Scrivere fu per Jean Rhys una terapia indispensabile a fronteggiare ogni terrore: straniamento, rifiuto, sofferenza vengono medicati da un esercizio che per quanto necessario, istintitivo e spesso impetuoso, non sfuggì al rovello di lunghe, puntigliose revisioni. «Se riuscissi a metterlo in parole forse passerebbe, stava pensando lei. A volte ci riesci, o quasi, e così te ne liberi, o quasi. A volte puoi dirti: Ammetto di avere avuto paura, oggi», riflette l’anonima protagonista di uno dei racconti più inquietanti raccolti in Io una volta abitavo qui, scelta ricavata sia dal volume d’esordio The Left Bank (1927), sia dal più tardo Tigers are better looking (’68), sia dall’estremo e più noto Sleep it off, Lady (’76), l’unico tradotto in italiano, con il titolo Ci dorma sopra, Signora, per La Tartaruga nel 1982. Il criterio non proprio cronologico, piuttosto tematico e soprattutto atmosferico, adottato nell’ordinamento dei testi evidenzia l’economia degli strumenti espressivi: la tagliente raffinatezza dello stile di Jean Rhys si adatta con precisione entomologica tanto alla sua visione appassionata di una lugubre realtà abitata da deboli e sconfitti, quanto alla sua impassibile, vitrea esplorazione del buio mondo interiore.
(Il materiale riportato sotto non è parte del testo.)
Definition receive (bytes_ : bytes) : M Feed :=
  dead ← gets terminated;
  if (dead : bool) then mret (mkFeed (length bytes_) true)
  else
    r ← receive_preface bytes_;
    match r with
    | Err feed => mret feed
    | Ok offset =>
        r ← receive_inflight bytes_ offset;
        match r with
        | Err feed => mret feed
        | Ok offset =>
            r ← receive_loop (S (length bytes_)) bytes_ offset;
            let '(offset, stop) := r in
            if (stop : bool) then mret (mkFeed offset true)
            else
              flooded ← check_reset_flood;
              if (flooded : bool) then mret (mkFeed offset true)
              else _ ← replenish_windows; mret (mkFeed offset false)
        end
    end.

(** *** The outbound stream API *)

Definition begin_header_block : M unit :=
  cd ← gets coder;
  r ← lift (take_pending_size_update cd (replicate MAX_SIZE_UPDATE_BYTES 0) 0);
  let '(cd, (tmp, n)) := r in
  _ ← modify (set_coder cd);
  head ← lift (slice_to tmp n);
  modify (set_enc_buf head).

Definition encode_header (name value : bytes) (never_index : bool) : M bool :=
  buf ← gets enc_buf; cd ← gets coder;
  let old := length buf in
  let grown := buf ++ replicate (length name + length value + 16) 0 in
  let '(cd, (dst, r)) := Coder_encode cd name value never_index grown old in
  _ ← modify (set_coder cd);
  match r with
  | Ok n => _ ← modify (set_enc_buf (take (old + n) dst)); mret true
  | Err _ => _ ← modify (set_enc_buf (take old dst)); mret false
  end.

(** The CONTINUATION frames for [block[off..]], at most [max] bytes each. *)
Fixpoint send_continuations (fuel : nat) (stream_id : Z) (max : nat) (block : bytes) (off : nat) : M unit :=
  if (off <? length block)%nat then
    match fuel with
    | O => panic
    | S fuel =>
        left_ ← lift (usize_sub (length block) off);
        let len := Nat.min left_ max in
        let f := if (off + len =? length block)%nat then flags.END_HEADERS else 0 in
        part ← lift (slice_range block off (off + len));
        _ ← write_frame Continuation f stream_id part;
        send_continuations fuel stream_id max block (off + len)
    end
  else mret tt.

Definition note_stream_id (id : Z) : M unit :=
  modify (λ c, if last_stream_id c <? id then set_last_stream_id id c else c).

Definition send_header_block (stream_id : Z) (end_stream : bool) : M unit :=
  block ← gets enc_buf;
  remote ← gets remote_settings;
  let max := Nat.max (Z.to_nat (Settings.max_frame_size remote)) 1 in
  let total := length block in
  let first_len := Nat.min total max in
  let fl := if (first_len =? total)%nat then Z.lor 0 flags.END_HEADERS else 0 in
  let fl := if end_stream then Z.lor fl flags.END_STREAM else fl in
  first ← lift (slice_to block first_len);
  _ ← write_frame Headers fl stream_id first;
  _ ← send_continuations total stream_id max block first_len;
  _ ← modify (set_enc_buf []);
  s ← or_insert_stream stream_id;
  let ev := if end_stream then SendHeadersEndStream else SendHeaders in
  _ ← with_stream stream_id (Stream.set_state (advance (Stream.state s) ev));
  note_stream_id stream_id.

Definition send_data (stream_id : Z) (data : bytes) (end_stream : bool) : M nat :=
  w ← gets send_window;
  let conn_avail := SendWindow.available w in
  s ← get_stream stream_id;
  let stream_avail := match s with Some s => SendWindow.available (Stream.send_window s) | None => 0 end in
  remote ← gets remote_settings;
  let max_frame := Settings.max_frame_size remote in
  let allowed := Z.to_nat (Z.max (Z.min (Z.min conn_avail stream_avail) max_frame) 0) in
  let to_send := Nat.min allowed (length data) in
  let send_all := (to_send =? length data)%nat in
  if (to_send =? 0)%nat && negb ((length data =? 0)%nat && end_stream) then mret 0%nat
  else
    let fl := if end_stream && send_all then flags.END_STREAM else 0 in
    chunk ← lift (slice_to data to_send);
    _ ← write_frame Data fl stream_id chunk;
    w ← lift (SendWindow.consume w (Z.of_nat to_send));
    _ ← modify (set_send_window w);
    s ← get_stream stream_id;
    _ ← match s with
        | Some s =>
            w ← lift (SendWindow.consume (Stream.send_window s) (Z.of_nat to_send));
            let s := Stream.set_send_window w s in
            put_stream stream_id
              (if end_stream && send_all then Stream.set_state (advance (Stream.state s) SendEndStream) s else s)
        | None => mret tt
        end;
    mret to_send.

Definition close_stream (stream_id : Z) : M unit :=
  modify (λ c, set_streams (delete stream_id (streams c)) c).

Definition replenish_stream (stream_id : Z) : M unit :=
  s ← get_stream stream_id;
  match s with
  | Some s =>
      if negb (bool_decide (Stream.state s = Closed)) && RecvWindow.needs_update (Stream.recv_window s) then
        r ← lift (RecvWindow.take_update (Stream.recv_window s));
        _ ← put_stream stream_id (Stream.set_recv_window r.2 s);
        if 0 <? r.1 then send_window_update stream_id r.1 else mret tt
      else mret tt
  | None => mret tt
  end.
«Dare forma alla vita, questo fa uno scrittore. Questo è così difficile», dichiarò in un’intervista rilasciata alla prestigiosa «Paris Review» pochi mesi prima della morte. Modernista lontana da ogni eccesso sperimentale, l’autrice usa una voce in apparenza naturale lavorando per sottrazione e per ellissi, compone con quel suo sguardo obliquo inquadrature nette, edifica strutture dall’aspetto lineare e tuttavia non esattamente mimetiche ma ardimentose. Ha scritto Nadine Gordimer, nata anche lei ai confini dell’impero, che il racconto è «più flessibile e aperto» del romanzo, offre al narratore una sconfinata libertà però allo stesso tempo lo inchioda a una tecnica rigorosa. Qualunque cosa potesse pensarne Jean Rhys, qualunque opinione avesse sui libri di racconti e in particolare sui propri, Io una volta abitavo qui custodisce alcuni degli aghi più acuminati, più rilucenti e implacabili di tutta la sua opera.